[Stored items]
· · · · · · ·
(* ===== verification/Executor.v ===== *)
(** * The action executor (src/client/lib/qos/executor.js)

    [QosActionExecutor] sends planned actions to an injected sink and skips an
    action whose key equals that of the last one the sink applied.  The sink
    and the error callback act on a world [W].  An execution is one sequential
    run; its only await is the sink's. *)

From Stdlib Require Import QArith.
From S2P Require Import Prelude JsNum JsVal QosTypes.
Local Open Scope string_scope.
Local Open Scope list_scope.
Local Open Scope Z_scope.

(** ** Keys

    The source joins the parts with [":"]; no part contains a colon and
    [String] is injective on finite numbers, so the model keeps the parts.  A
    number is held in lowest terms, the way [String] prints equal numbers alike. *)
Inductive key_part :=
| KStr (s : string)
| KInt (z : Z)
| KNum (q : Q)
| KBool (b : bool).

#[export] Instance key_part_eq_dec : EqDecision key_part.
Proof. solve_decision. Defined.

Definition action_key : Type := list key_part.

Definition normalizeNumber (value : option num) : key_part :=
  match value with
  | Some (Fin q) => KNum (Qred q)
  | _ => KStr ""
  end.

Definition defaultQosActionKeyResolver (a : PlannedQosAction) : action_key :=
  match a with
  | SetEncodingParameters level params =>
      [KStr (action_type_str (action_type a)); KInt level;
       normalizeNumber (ep_maxBitrateBps params);
       normalizeNumber (ep_maxFramerate params);
       normalizeNumber (ep_scaleResolutionDownBy params);
       match ep_adaptivePtime params with Some b => KBool b | None => KStr "" end]
  | SetMaxSpatialLayer level spatialLayer =>
      [KStr (action_type_str (action_type a)); KInt level; KInt spatialLayer]
  | EnterAudioOnly level _ | PauseUpstream level | ResumeUpstream level
  | ExitAudioOnly level _ | Noop level _ =>
      [KStr (action_type_str (action_type a)); KInt level]
  end.

(** ** Results *)

Inductive status := Applied | SkippedNoop | SkippedIdempotent | Failed (error : string).

#[export] Instance status_eq_dec : EqDecision status.
Proof. solve_decision. Defined.

Record QosActionExecutionResult := {
  er_status : status;
  er_action : PlannedQosAction;
  er_actionKey : action_key;
}.

Definition is_failed (r : QosActionExecutionResult) : bool :=
  match er_status r with Failed _ => true | _ => false end.

Definition is_skipped (r : QosActionExecutionResult) : bool :=
  match er_status r with SkippedNoop | SkippedIdempotent => true | _ => false end.

Section executor.
Context {W : Type}.
(** [sink.execute] and the optional [onError]; either may throw. *)
Context (sink : W → PlannedQosAction → W * outcome unit).
Context (onError : option (W → string → PlannedQosAction → action_key → W * outcome unit)).

Record QosActionExecutor := {
  ex_enableIdempotence : bool;
  ex_stopOnError : bool;
  ex_keyResolver : PlannedQosAction → action_key;
  ex_lastAppliedActionKey : option action_key;
}.

Definition new_executor (enableIdempotence stopOnError : option bool)
    (keyResolver : option (PlannedQosAction → action_key)) : QosActionExecutor := {|
  ex_enableIdempotence := default true enableIdempotence;
  ex_stopOnError := default false stopOnError;
  ex_keyResolver := default defaultQosActionKeyResolver keyResolver;
  ex_lastAppliedActionKey := None |}.

Definition set_key (x : QosActionExecutor) (k : option action_key) : QosActionExecutor := {|
  ex_enableIdempotence := ex_enableIdempotence x;
  ex_stopOnError := ex_stopOnError x;
  ex_keyResolver := ex_keyResolver x;
  ex_lastAppliedActionKey := k |}.

Definition resetIdempotenceState (x : QosActionExecutor) : QosActionExecutor := set_key x None.

Definition same_key (k : action_key) (last : option action_key) : bool :=
  match last with Some l => bool_decide (k = l) | None => false end.

Definition execute (x : QosActionExecutor) (w : W) (action : PlannedQosAction)
    : QosActionExecutor * W * outcome QosActionExecutionResult :=
  let actionKey := ex_keyResolver x action in
  let result st := Ok {| er_status := st; er_action := action; er_actionKey := actionKey |} in
  if is_type TNoop action then (x, w, result SkippedNoop)
  else if ex_enableIdempotence x && same_key actionKey (ex_lastAppliedActionKey x)
  then (x, w, result SkippedIdempotent)
  else
    match sink w action with
    | (w, Ok _) => (set_key x (Some actionKey), w, result Applied)
    | (w, Throw e) =>
        match onError with
        | None => (x, w, result (Failed e))
        | Some f =>
            match f w e action actionKey with
            | (w, Ok _) => (x, w, result (Failed e))
            | (w, Throw e') => (x, w, Throw e')
            end
        end
    end.

Fixpoint executeMany (x : QosActionExecutor) (w : W) (actions : list PlannedQosAction)
    : QosActionExecutor * W * outcome (list QosActionExecutionResult) :=
  match actions with
  | [] => (x, w, Ok [])
  | action :: actions =>
      match execute x w action with
      | (x, w, Throw e) => (x, w, Throw e)
      | (x, w, Ok r) =>
          if ex_stopOnError x && is_failed r then (x, w, Ok [r])
          else
            match executeMany x w actions with
            | (x, w, Ok rs) => (x, w, Ok (r :: rs))
            | (x, w, Throw e) => (x, w, Throw e)
            end
      end
  end.

(** ** Lemmas *)

(** An error callback that returns normally and does nothing. *)
Definition quiet : Prop :=
  ∀ f, onError = Some f → ∀ w e a k, f w e a k = (w, Ok tt).

(** The configuration never changes. *)
Lemma execute_config x w a x' w' r : execute x w a = (x', w', r) →
  ex_enableIdempotence x' = ex_enableIdempotence x ∧
  ex_stopOnError x' = ex_stopOnError x ∧ ex_keyResolver x' = ex_keyResolver x.
Proof. unfold execute. intros E. repeat split_match_hyp; simplify_eq; done. Qed.

(** What the sink's world looks like when every action but [noop] is sent. *)
Fixpoint send_all (w : W) (actions : list PlannedQosAction) : W :=
  match actions with
  | [] => w
  | a :: actions => send_all (if is_type TNoop a then w else (sink w a).1) actions
  end.

(** A sink the skipping is meant for: a failed action has no effect, and an
    action with the key of the one just applied succeeds without effect. *)
Record idempotent_sink (key : PlannedQosAction → action_key) : Prop := {
  is_failure : ∀ w a w' e, sink w a = (w', Throw e) → w' = w;
  is_repeat : ∀ w a w' b, sink w a = (w', Ok tt) → key a = key b → sink w' b = (w', Ok tt);
}.

(** The remembered action would have no effect on the world. *)
Definition remembered (x : QosActionExecutor) (w : W) : Prop :=
  ∀ k b, ex_lastAppliedActionKey x = Some k → ex_keyResolver x b = k → sink w b = (w, Ok tt).

Lemma execute_sends x w a : quiet → idempotent_sink (ex_keyResolver x) → remembered x w →
  ∃ x' r, execute x w a = (x', if is_type TNoop a then w else (sink w a).1, Ok r) ∧
    er_action r = a ∧ er_actionKey r = ex_keyResolver x a ∧
    ex_lastAppliedActionKey x' =
      (if decide (er_status r = Applied) then Some (er_actionKey r) else ex_lastAppliedActionKey x) ∧
    remembered x' (if is_type TNoop a then w else (sink w a).1).
Proof.
  intros Hq Hs Hr. unfold execute. destruct (is_type TNoop a) eqn:En; [eauto 20|].
  destruct (ex_enableIdempotence x && same_key (ex_keyResolver x a) (ex_lastAppliedActionKey x)) eqn:Ei.
  { apply andb_true_iff in Ei as [_ Ei]. unfold same_key in Ei.
    destruct (ex_lastAppliedActionKey x) as [k|] eqn:Ek; [|done].
    apply bool_decide_eq_true in Ei. rewrite (Hr k a Ek Ei); simpl.
    do 2 eexists. split; [done|]. by split_and!. }
  destruct (sink w a) as [w1 [[]|e]] eqn:E; simpl.
  - do 2 eexists. split; [done|]. split_and!; try done.
    intros k b [= <-] Hb. by eapply (is_repeat _ Hs w a).
  - apply (is_failure _ Hs) in E as ->.
    destruct onError as [f|] eqn:Ef; [rewrite (Hq f Ef)|];
      (do 2 eexists; split; [done|]; by split_and!).
Qed.

(** C30: with a sink for which repeating an applied action is harmless and a
    failed one has no effect, and for an executor that has applied nothing yet and
    does not stop on errors (the default), skipping repeated actions is invisible:
    the world ends as if every action but [noop] had been sent, every action has its
    result, in order, and the remembered key is that of the last applied one. *)
Theorem executeMany_transparent x w actions :
  quiet → idempotent_sink (ex_keyResolver x) → ex_stopOnError x = false →
  ex_lastAppliedActionKey x = None →
  ∃ x' rs, executeMany x w actions = (x', send_all w actions, Ok rs) ∧
    er_action <$> rs = actions ∧
    ex_lastAppliedActionKey x' =
      foldl (λ k r, if decide (er_status r = Applied) then Some (er_actionKey r) else k) None rs.
Proof.
  intros Hq Hs Hstop Hlast.
  assert (remembered x w) as Hr by (intros k b Hk; congruence). rewrite <-Hlast. clear Hlast.
  revert x w Hs Hstop Hr.
  induction actions as [|a actions IH]; intros x w Hs Hstop Hr; simpl; [by exists x, []|].
  destruct (execute_sends x w a Hq Hs Hr) as (x1 & r & He & Ha & Hk & Hlast & Hr1).
  destruct (execute_config _ _ _ _ _ _ He) as (_ & E2 & E3).
  rewrite He, E2, Hstop; simpl.
  destruct (IH x1 (if is_type TNoop a then w else (sink w a).1)) as (x2 & rs & Em & Hrs & Hk2); try done.
  - by rewrite E3.
  - by rewrite E2.
  - exists x2, (r :: rs). rewrite Em. split_and!; [done|by rewrite fmap_cons, Ha, Hrs|]. by rewrite Hk2, Hlast.
Qed.

(** With [stopOnError] the results are those of the actions up to and
    including the first failure, and the later actions never reach the sink. *)
Theorem executeMany_stops x w actions x' w' rs :
  ex_stopOnError x = true → executeMany x w actions = (x', w', Ok rs) →
  ∃ pre rest, actions = pre ++ rest ∧ er_action <$> rs = pre ∧
    executeMany x w pre = (x', w', Ok rs) ∧
    (rest = [] ∨ ∃ rs0 r, rs = rs0 ++ [r] ∧ is_failed r = true) ∧
    Forall (λ r, is_failed r = false) (take (length rs - 1) rs).
Proof.
  intros Hstop. revert x w x' w' rs Hstop.
  induction actions as [|a actions IH]; intros x w x' w' rs Hstop; simpl.
  { intros [= <- <- <-]. exists [], []. split_and!; auto. }
  destruct (execute x w a) as [[x1 w1] [r|e]] eqn:Ee; [|done].
  destruct (execute_config _ _ _ _ _ _ Ee) as (_ & E2 & _).
  assert (er_action r = a) as Ha.
  { revert Ee. unfold execute. intros Ee. repeat split_match_hyp; simplify_eq; done. }
  rewrite E2, Hstop. simpl. destruct (is_failed r) eqn:Ef.
  - intros [= <- <- <-]. exists [a], actions. simpl. rewrite Ee, E2, Hstop, Ef, Ha. simpl. split_and!; try done.
    right. by exists [], r.
  - destruct (executeMany x1 w1 actions) as [[x2 w2] [rs1|e]] eqn:Em; [|done].
    intros [= <- <- <-]. destruct (IH x1 w1 x2 w2 rs1) as (pre & rest & -> & <- & Hd & Hl & Hf); [congruence|done|].
    exists (a :: (er_action <$> rs1)), rest. simpl. rewrite Ee, E2, Hstop, Ef, Hd, Ha. split_and!; try done.
    + destruct Hl as [->|(rs0 & r0 & -> & ?)]; [by left|]. right. by exists (r :: rs0), r0.
    + destruct rs1 as [|r1 rs1]; simpl in *; [constructor|]. constructor; [done|].
      by rewrite Nat.sub_0_r in Hf.
Qed.
End executor.

(** ** The default key *)

(** Equality of actions up to the reasons, with numbers compared by value and
    absent or non-finite parameters alike. *)
Definition same_number (a b : option num) : Prop :=
  match finite_opt a, finite_opt b with
  | Some x, Some y => num_eqb x y = true
  | None, None => True
  | _, _ => False
  end.

Definition same_effect (a b : PlannedQosAction) : Prop :=
  match a, b with
  | SetEncodingParameters l p, SetEncodingParameters l' p' =>
      l = l' ∧ same_number (ep_maxBitrateBps p) (ep_maxBitrateBps p') ∧
      same_number (ep_maxFramerate p) (ep_maxFramerate p') ∧
      same_number (ep_scaleResolutionDownBy p) (ep_scaleResolutionDownBy p') ∧
      ep_adaptivePtime p = ep_adaptivePtime p'
  | SetMaxSpatialLayer l s, SetMaxSpatialLayer l' s' => l = l' ∧ s = s'
  | _, _ => action_type a = action_type b ∧ action_level a = action_level b
  end.

Lemma normalizeNumber_eq a b : normalizeNumber a = normalizeNumber b ↔ same_number a b.
Proof.
  unfold normalizeNumber, same_number.
  destruct a as [[| | |x]|], b as [[| | |y]|]; simpl; try done.
  rewrite Qeq_bool_iff. split.
  - intros [= H]. rewrite <-(Qred_correct x), <-(Qred_correct y), H. reflexivity.
  - intros H. by rewrite (Qred_complete _ _ H).
Qed.

Lemma ptime_part_eq (a b : option bool) :
  match a with Some b => KBool b | None => KStr "" end = match b with Some b => KBool b | None => KStr "" end ↔ a = b.
Proof. destruct a, b; naive_solver. Qed.

(** Two actions have the same key exactly when they ask the sink for the
    same thing: same type and level, same encoding parameters or layer; only
    the reasons are ignored. *)
Theorem action_key_effect a b :
  defaultQosActionKeyResolver a = defaultQosActionKeyResolver b ↔ same_effect a b.
Proof.
  destruct a as [l p|l s|l r|l r|l|l|l r], b as [l' p'|l' s'|l' r'|l' r'|l'|l'|l' r'];
    try (cbn; split; [intros [= ]; subst; done | intros [H1 H2]; (discriminate H1 || by simpl in H2; subst)]).
  unfold same_effect. rewrite <-!normalizeNumber_eq, <-ptime_part_eq.
  cbn [defaultQosActionKeyResolver action_type]. split.
  - intros E. by injection E.
  - intros (-> & -> & -> & -> & ->). done.
Qed.

(** ** Witnesses *)

(** A sender that records the settings asked for, once while they stay. *)
Definition demo_sink (w : list action_key) (a : PlannedQosAction) : list action_key * outcome unit :=
  let k := defaultQosActionKeyResolver a in
  match w with
  | k' :: _ => if decide (k = k') then (w, Ok tt) else (k :: w, Ok tt)
  | [] => ([k], Ok tt)
  end.

Lemma demo_sink_idempotent : idempotent_sink demo_sink defaultQosActionKeyResolver.
Proof.
  split; unfold demo_sink; intros w a w' ?; intros; repeat split_match_hyp; simplify_eq.
  all: repeat (case_decide || simplify_eq); congruence.
Qed.

Lemma executeMany_transparent_witness : ∃ x' rs,
  executeMany demo_sink None (new_executor None None None) [] [PauseUpstream 4; PauseUpstream 4; Noop 4 None; ResumeUpstream 3]
    = (x', send_all demo_sink [] [PauseUpstream 4; PauseUpstream 4; Noop 4 None; ResumeUpstream 3], Ok rs) ∧
  er_status <$> rs = [Applied; SkippedIdempotent; SkippedNoop; Applied].
Proof.
  destruct (executeMany_transparent demo_sink None (new_executor None None None) []
    [PauseUpstream 4; PauseUpstream 4; Noop 4 None; ResumeUpstream 3]) as (x' & rs & E & _).
  - intros f; discriminate.
  - exact demo_sink_idempotent.
  - reflexivity.
  - reflexivity.
  - exists x', rs. split; [exact E|]. vm_compute in E. injection E as _ <-. reflexivity.
Defined.

(** A sink that refuses to pause. *)
Definition failing_sink (w : nat) (a : PlannedQosAction) : nat * outcome unit :=
  if is_type TPauseUpstream a then (w, Throw "pause failed") else (S w, Ok tt).

Lemma executeMany_stops_witness : ∃ x' rs, 
  executeMany failing_sink None (new_executor None (Some true) None) 0%nat
    [ExitAudioOnly 3 None; PauseUpstream 4; ResumeUpstream 3] = (x', 1%nat, Ok rs) ∧
  er_action <$> rs = [ExitAudioOnly 3 None; PauseUpstream 4].
Proof.
  do 2 eexists. split; [reflexivity|].
  edestruct (executeMany_stops failing_sink None (new_executor None (Some true) None) 0%nat
    [ExitAudioOnly 3 None; PauseUpstream 4; ResumeUpstream 3]) as (dn & rest & _ & <- & _); reflexivity.
Defined.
· · · · · · ·
• [Problem details] From the entries above, return exactly the line containing "normalizeNumber (ep_scaleResolutionDownBy params);", the line containing "Definition same_key (k", and all lines between, and nothing else.

• [Answer to this problem]
       normalizeNumber (ep_scaleResolutionDownBy params);
       match ep_adaptivePtime params with Some b => KBool b | None => KStr "" end]
  | SetMaxSpatialLayer level spatialLayer =>
      [KStr (action_type_str (action_type a)); KInt level; KInt spatialLayer]
  | EnterAudioOnly level _ | PauseUpstream level | ResumeUpstream level
  | ExitAudioOnly level _ | Noop level _ =>
      [KStr (action_type_str (action_type a)); KInt level]
  end.

(** ** Results *)

Inductive status := Applied | SkippedNoop | SkippedIdempotent | Failed (error : string).

#[export] Instance status_eq_dec : EqDecision status.
Proof. solve_decision. Defined.

Record QosActionExecutionResult := {
  er_status : status;
  er_action : PlannedQosAction;
  er_actionKey : action_key;
}.

Definition is_failed (r : QosActionExecutionResult) : bool :=
  match er_status r with Failed _ => true | _ => false end.

Definition is_skipped (r : QosActionExecutionResult) : bool :=
  match er_status r with SkippedNoop | SkippedIdempotent => true | _ => false end.

Section executor.
Context {W : Type}.
(** [sink.execute] and the optional [onError]; either may throw. *)
Context (sink : W → PlannedQosAction → W * outcome unit).
Context (onError : option (W → string → PlannedQosAction → action_key → W * outcome unit)).

Record QosActionExecutor := {
  ex_enableIdempotence : bool;
  ex_stopOnError : bool;
  ex_keyResolver : PlannedQosAction → action_key;
  ex_lastAppliedActionKey : option action_key;
}.

Definition new_executor (enableIdempotence stopOnError : option bool)
    (keyResolver : option (PlannedQosAction → action_key)) : QosActionExecutor := {|
  ex_enableIdempotence := default true enableIdempotence;
  ex_stopOnError := default false stopOnError;
  ex_keyResolver := default defaultQosActionKeyResolver keyResolver;
  ex_lastAppliedActionKey := None |}.

Definition set_key (x : QosActionExecutor) (k : option action_key) : QosActionExecutor := {|
  ex_enableIdempotence := ex_enableIdempotence x;
  ex_stopOnError := ex_stopOnError x;
  ex_keyResolver := ex_keyResolver x;
  ex_lastAppliedActionKey := k |}.

Definition resetIdempotenceState (x : QosActionExecutor) : QosActionExecutor := set_key x None.

Definition same_key (k : action_key) (last : option action_key) : bool :=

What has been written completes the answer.